Implementation:Datajuicer Data juicer OverallAnalysis Analyze
| Knowledge Sources | |
|---|---|
| Domains | Data_Engineering, Statistics, Data_Quality |
| Last Updated | 2026-02-14 17:00 GMT |
Overview
Concrete tool for computing aggregate descriptive statistics across dataset quality metrics provided by the Data-Juicer framework.
Description
The OverallAnalysis class takes a dataset with computed statistics columns and produces a pandas DataFrame with descriptive statistics (mean, std, min, max, quantiles) per column. Results are exported to overall.csv and overall.md in the analysis output directory. It supports parallel analysis via multiprocessing and configurable percentile points.
Usage
Use after computing per-sample statistics in the analysis pipeline.
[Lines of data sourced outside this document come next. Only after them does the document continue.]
(** [zeCommandListHostSynchronize] *)
Definition synchronize : M unit :=
  ze_call;;
  m ← gets (λ w, run_list (appended w) (mem w));
  m ← some m;
  modify (set_mem m);; modify (set_appended []).

(** On a command list of its own, which is synchronous. *)
Definition synchronousZeCopy (dst src : ptr) (size : Z) : M unit :=
  ze_call;;
  m ← gets mem;
  m ← some (ze_run (MemoryCopy dst src size) m);
  modify (set_mem m).

Definition getSignalEvent (phEvent : bool) : M (option nat) :=
  if phEvent then e ← gets next_event; modify take_event;; mret (Some e) else mret None.

Definition getWaitListView (phWaitEvents : list nat) : M unit :=
  modify (λ w, let r := reserved w || bool_decide (phWaitEvents ≠ []) in
               set_view r (if r then Some phWaitEvents else None) w).
Definition clear_view : M unit := modify (λ w, set_view (reserved w) None w).

(** ** Discrete buffers *)

Definition set_allocations (l : list (option ptr)) (active : option nat) (d : ur_discrete_buffer_handle_t)
  : ur_discrete_buffer_handle_t :=
  mkDiscrete (d_size d) (d_mode d) l active (writeBackPtr d) (mapToPtr d) (hostAllocations d).
Definition set_host (l : list host_allocation_desc_t) (d : ur_discrete_buffer_handle_t)
  : ur_discrete_buffer_handle_t :=
  mkDiscrete (d_size d) (d_mode d) (deviceAllocations d) (activeAllocationDevice d) (writeBackPtr d)
    (mapToPtr d) l.

Definition allocateOnDevice (d : ur_discrete_buffer_handle_t) (hDevice : nat) (size : Z)
  : M (ur_discrete_buffer_handle_t * ptr) :=
  _ ← some (deviceAllocations d !! hDevice);
  p ← pool_allocate (device_memory hDevice) size;
  mret (set_allocations (<[hDevice := Some p]> (deviceAllocations d)) (Some hDevice) d, p).

Definition getActiveDeviceAlloc (d : ur_discrete_buffer_handle_t) (offset : Z) : M ptr :=
  id ← some (activeAllocationDevice d);
  a ← some (deviceAllocations d !! id);
  p ← some a;
  mret (ptr_add p offset).

(** What the members' destructors free. *)
Fixpoint free_all (l : list (option ptr)) : M unit :=
  match l with
  | [] => mret tt
  | None :: l' => free_all l'
  | Some p :: l' => pool_free p;; free_all l'
  end.

(** The deleter of a mapping: the test of [mapToPtr] is the wrong way round. *)
Definition delete_mapping (mapped : option ptr) (a : host_allocation_desc_t) : M unit :=
  match mapped with Some _ => pool_free (h_ptr a) | None => mret tt end.

Fixpoint delete_mappings (mapped : option ptr) (l : list host_allocation_desc_t) : M unit :=
  match l with [] => mret tt | a :: l' => delete_mapping mapped a;; delete_mappings mapped l' end.

Definition migrateBufferTo (d : ur_discrete_buffer_handle_t) (hDevice : nat) (src : ptr) (size : Z)
  : M ur_discrete_buffer_handle_t :=
  a ← some (deviceAllocations d !! hDevice);
  r ← match a with Some dst => mret (d, dst) | None => allocateOnDevice d hDevice size end;
  let '(d', dst) := r in
  unwind (free_all (deviceAllocations d')) (synchronousZeCopy dst src size);;
  mret d'.

(** The constructor; the first device is the initial one. *)
Definition new_discrete (c : context) (hostPtr : option ptr) (size : Z) (mode : device_access_mode_t)
  : M ur_discrete_buffer_handle_t :=
  let d := mkDiscrete size mode (replicate (getNumDevices c) None) None None hostPtr [] in
  match hostPtr with
  | None => mret d
  | Some src => dev ← some (head (getDevices c)); migrateBufferTo d dev src size
  end.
Pass the dataset and output path, then call analyze() to generate the summary.
Code Reference
Source Location
- Repository: data-juicer
- File: data_juicer/analysis/overall_analysis.py
- Lines: L16-111
Signature
class OverallAnalysis:
def __init__(self, dataset, output_path):
"""
Args:
dataset: Dataset with __dj__stats__ columns.
output_path: Directory for output files.
"""
def analyze(
self,
percentiles=[],
num_proc=1,
skip_export=False
) -> pd.DataFrame:
"""
Compute descriptive statistics for all stat columns.
Args:
percentiles: Custom quantile points (default: [0.25, 0.5, 0.75]).
num_proc: Number of parallel analysis processes.
skip_export: If True, skip writing files.
Returns:
DataFrame with per-column descriptive statistics.
"""
Import
from data_juicer.analysis.overall_analysis import OverallAnalysis
I/O Contract
Inputs
| Name | Type | Required | Description |
|---|---|---|---|
| dataset | Dataset | Yes | Dataset with __dj__stats__ columns |
| output_path | str | Yes (init) | Directory for output files |
| percentiles | list | No | Custom quantile points |
| num_proc | int | No | Parallel analysis workers (default: 1) |
Outputs
| Name | Type | Description |
|---|---|---|
| result | pd.DataFrame | Descriptive statistics (mean, std, min, max, quantiles) per column |
| overall.csv | File | CSV export of results |
| overall.md | File | Markdown export of results |
Usage Examples
Basic Overall Analysis
from data_juicer.analysis.overall_analysis import OverallAnalysis
analysis = OverallAnalysis(dataset_with_stats, './analysis_output/')
result_df = analysis.analyze(
percentiles=[0.1, 0.25, 0.5, 0.75, 0.9],
num_proc=4
)
print(result_df)
# mean std min max 10% 25% 50% 75% 90%
# text_len 450.2 123.5 10 5000 120.0 280.0 420.0 590.0 780.0
# lang_score 0.92 0.08 0.1 1.0 0.8 0.89 0.95 0.98 0.99